Ей, похоже, нравились наши занятия. Мы условились, что каждое из них должно длиться полтора часа – но вскоре стали задерживаться на два и больше. Обычно нас разгоняла ее мама. Она всегда говорила одно и то же:
– Ну, хватит вам, хватит! Людмила, нехорошо так эксплуатировать Сережу. Оставьте что-нибудь на следующий урок.
Но однажды она сказала иначе.
– Люся, посмотри в окно! Золотая же осень, а вы корпите в полутемной комнате. Хоть бы в парке погуляли…
– Я бы погуляла, да Сережа не приглашает, – мгновенно парировала Людмила (сначала она называла меня Сергеем Александровичем, но я быстро пресек такое пижонство).
– Если дело за моим приглашением, то вот оно – кладу к вашим ногам, – весело откликнулся я.
Людмила побежала переодеваться. На улице она сказала:
– Хочу побольше зелени. Куда пойдем?
– Предлагаю два места. Дюковский сад – он ближе. Ланжерон или Отрада – они дальше, но там лучше.
– Пойдем в Отраду. Там море.
До Отрады, одного из лучших пляжей, было далеко – солнце уже садилось, когда мы вышли к морю. Людмила уселась на прибрежную скалу (здесь их было много) и радостно засмеялась.
– Как хорошо пахнет море, Сережа! Спасибо за прогулку. А что будем делать? Я не захватила купальник – купаться не могу.

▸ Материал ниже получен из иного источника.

(* ===== verification/Splice.v ===== *)
(** * Rewriting the strings of a JSON document in place

    [crates/aisix-proxy/src/json_splice.rs]: the scanner that offers selected
    string values to a rewriter and splices the replacements into the bytes,
    and the collectors built on it.

    The scanner reads the bytes that are left; the position of the source is the
    length of what was read.  The two closures are functions of a state they
    thread.  [serde_json], which decodes a scanned string token and encodes a
    replacement, is an argument. *)

From S2P Require Import Prelude Utf8.
From Stdlib Require Import ZifyBool ZifyN.
Local Open Scope N_scope.

Inductive PathSeg := Key (k : text) | Index (i : N).
#[export] Instance PathSeg_eq_dec : EqDecision PathSeg.
Proof. solve_decision. Defined.
Definition is_key (name : text) (p : PathSeg) : bool :=
  match p with Key k => bool_decide (k = name) | Index _ => false end.

Inductive SpliceErrorKind := Invalid | DepthExceeded | Unevaluable.
#[export] Instance SpliceErrorKind_eq_dec : EqDecision SpliceErrorKind.
Proof. solve_decision. Defined.
Record SpliceError := mkSpliceError { splice_at : nat; splice_kind : SpliceErrorKind }.

Definition is_depth_exceeded (e : SpliceError) : bool := bool_decide (splice_kind e = DepthExceeded).
Definition is_unevaluable (e : SpliceError) : bool :=
  match splice_kind e with DepthExceeded | Unevaluable => true | Invalid => false end.
Definition depth_exceeded : SpliceError := mkSpliceError 0 DepthExceeded.
Definition unevaluable : SpliceError := mkSpliceError 0 Unevaluable.

Definition MAX_JSON_DEPTH : nat := 4096.
Definition MAX_JSON_SCAN_VALUES : nat := 1024.
Definition MAX_JSON_SCAN_TEXT_BYTES : N := 262144.

(** ** Bytes *)

Definition is_ws (b : N) : bool := (b =? 32) || (b =? 9) || (b =? 10) || (b =? 13).
Definition digit_byte (b : N) : bool := between 48 57 b.
Definition is_hex (b : N) : bool := digit_byte b || between 65 70 b || between 97 102 b.
Definition is_escape (b : N) : bool :=
  (b =? 34) || (b =? 92) || (b =? 47) || (b =? 98) || (b =? 102) || (b =? 110) || (b =? 114) || (b =? 116).
Definition is_token (b : N) : bool :=
  (b =? 45) || (b =? 43) || (b =? 46) || digit_byte b || between 97 122 b || between 65 90 b.
Definition starts_token (b : N) : bool := (b =? 45) || digit_byte b || (b =? 116) || (b =? 102) || (b =? 110).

Давайте побегаем, хорошо?
Бегать я любил и умел. Она соскочила со скалы и умчалась, но я догнал ее через десяток шагов и схватил за плечо – она вывернулась и побежала назад. Так мы сделали несколько пробежек.
Потом она сказала:
– Отдохнем немного и снова побегаем.
Я покорно опустился на камень. Людмила засмеялась и полезла на откос, нависавший над пляжем. Я хотел было броситься за ней, но она повернулась и предостерегающе закричала:
– Берегитесь! – А затем ринулась на меня с высоты.
Я успел схватить ее, но не устоял на месте – и по инерции закрутился. Она хохотала, обхватив меня за шею и поджав ноги, чтобы не удариться о камни.
– Как неосторожно! – сказал я, отдышавшись. – Вы могли разбиться, если бы я вас не схватил.
– Но вы же схватили! – лукаво сказала Людмила. – Впрочем, по-моему, вы очень испугались. Тогда жалею, что причинила вам неприятности.
Я попытался сохранить достоинство.
– Я действительно испугался – и даже очень. Но не за себя, а за вас.
Она снова захохотала, схватила меня за руку и потянула за собой. Мы носились вдоль берега моря. Когда у обоих не осталось дыхания, она опустилась на траву.
– Сердце бьется как барабан! – пожаловалась она. – Никогда не думала, что могу так отчаянно бегать.
Я отозвался веселыми куплетами (в них какой-то одесский грек оплакивал смерть своего брата):
Залко, залко брата Яни,
Залко, не поверись вы.
Сердце бьет, как бурумбани,
Ходись я без головы.
Мы перекидывались репликами, прижимались друг к другу плечами. Темнело, с запада примчался ветер – он змеился вдоль берега, вздымая песок и косоворотя белые барашки волн. Оттуда же, с заката, поползли, густея, тучи. Людмила вскочила, снова схватив меня за руку.
– Мы попадем под ливень. Скорее домой, Сережа!